Thomas Gage (c.1719–1787), commander in chief of the British forces in North America from 1763 to 1775, became acquainted with GW on the Braddock expedition in 1755, and the two men remained friends until the beginning of the Revolution. A lieutenant colonel in Braddock’s army, Gage rose to the rank of major general by the end of the French and Indian War and was named temporary commander in chief for North America in the fall of 1763. His appointment became permanent a year later, and in 1770 he was promoted to lieutenant general. When Gage went home to England on a leave of absence in the spring of 1773, GW attended the farewell dinner given him by the citizens of New York (Diaries description begins Donald Jackson and Dorothy Twohig, eds. The Diaries of George Washington. 6 vols. Charlottesville, Va., 1976–79. description ends , 3:182). During the year that Gage was gone from his post, events in America reached a crisis. Gage returned to America in May 1774 not only as commander in chief but also as royal governor of Massachusetts charged with implementing Parliament’s punitive measures against that colony. He commanded the British army in Boston throughout the troubled months that followed. Receiving orders recalling him to England on 26 Sept. 1775, Gage turned his command over to Gen. William Howe on 10 Oct. and arrived in London on 14 November. He spent the remainder of his life in England in virtual retirement.

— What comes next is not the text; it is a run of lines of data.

(* ===== verification/TopologyFailure.v ===== *)
(** * Paths through failures

    That the identifiers the topology manager keeps lead where they should in
    the graph as it is, and still do after a link was reported as lost. *)

From S2P Require Import Prelude Enums BitVector Packet Forwarder ForwarderProofs StdMap RvMessages ClientApi LibBitvector.
From S2P Require Import Topology TopologyPaths TopologyFID TopologyServe TopologyUpdate TopologyLinks TopologyManager TopologyRequests TopologyRepair.

Section failure.
Context `{IG : Igraph} `{HP : Heap}.
Implicit Types (tm : tmgraph) (g : graph) (F : BABitvector) (P C : nat → bool).

(** ** Routes *)

(** The forwarding test succeeds for the identifier [s]. *)
Definition recognised F (s : bytes) : Prop := ∀ LID, vector_of s LID → matches F LID = Ok true.

(** A packet with [F] gets from [u] to [v], and to the node itself there. *)
Inductive route g F : nat → nat → Prop :=
  | route_end v : (v < igraph_vcount g)%nat → recognised F (VAS_iLID g v) → route g F v v
  | route_hop u v w s : (u < igraph_vcount g)%nat → ((u, v), s) ∈ links g → recognised F s → route g F v w → route g F u w.

(** [F] leads from [s] to [d], or is zero and there is no way. *)
Definition conducts tm F (s d : bytes) : Prop :=
  ∃ u v, map_find s (reverse_node_index tm) = Some u ∧ map_find d (reverse_node_index tm) = Some v ∧
    (route (tm_graph tm) F u v ∨ BABitvector_zero F = true ∧ ∀ p, ¬ walk (tm_graph tm) u v p).

Lemma recognised_iff F s : FID_ok F → attr_ok s →
  recognised F s ↔ ∀ i, (i < 256)%nat → attr_bit s i = true → bv_bit F i = true.
Proof.
  intros O A. split.
  - intros H i Hi Hb. destruct (of_attribute s A) as (L & _ & HL). specialize (H L HL).
    apply (proj1 (matches_iff F L O (proj1 HL)) H i Hi). destruct HL as [_ BL]. by rw BL.
  - intros H LID HL. by apply (bits_match F LID (bv_bit F) s).
Qed.

(** Identifiers with the same bits are recognised alike. *)
Lemma recognised_bits F P s : has_bits F P → attr_ok s → (∀ i, (i < 256)%nat → attr_bit s i = true → P i = true) → recognised F s.
Proof. intros HF A H. apply recognised_iff; [apply HF|done|]. intros i Hi Hb. destruct HF as [_ B]. rw B //. by apply H. Qed.

Lemma recognised_same F F' s : FID_ok F → has_bits F' (bv_bit F) → attr_ok s → recognised F s → recognised F' s.
Proof. intros O HF' A H. apply (recognised_bits F' (bv_bit F)); [done|done|]. by apply recognised_iff. Qed.

Lemma link_attr_ok g p s : attributes_ok g → (p, s) ∈ links g → attr_ok s.
Proof. intros A H. by apply (attributes_links g A (p, s)). Qed.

1The prisoners held by the British in Boston included a number of American soldiers captured at the Battle of Bunker Hill, some of whom were severely wounded, and several civilians who were suspected of spying for the Patriots or otherwise assisting them. One of the jailed civilians, John Leach, wrote in his journal for 19 Aug. 1775: “The poor sick and Wounded prisoners fare very hard, are many days without the Comforts of Life. Doctor Brown Complained to Mr. [James] Lovell and me, that they had no Bread all that Day and the day before. He spoke to the Provost, as he had the Charge of serving the Bread; he replied, they might eat the Nail Heads, and knaw the plank and be damn’d. The Comforts that are sent us by our Friends we are obliged to impart to these poor suffering Friends, and Fee the soldiers and others with Rum, to carry it [to] them by stealth, when we are Close Confined and cannot get to them. They have no Wood to burn many days together, to Warm their Drink, and dying men drink them cold. Some of the Limbs which have been taken off, it was said, were in a state of Putrifaction, not one survived amputation” (“A Journal Kept by John Leach during His Confinement by the British, in Boston Gaol, in 1775” in New England Historical and Genealogical Register, 19 [1865], 260).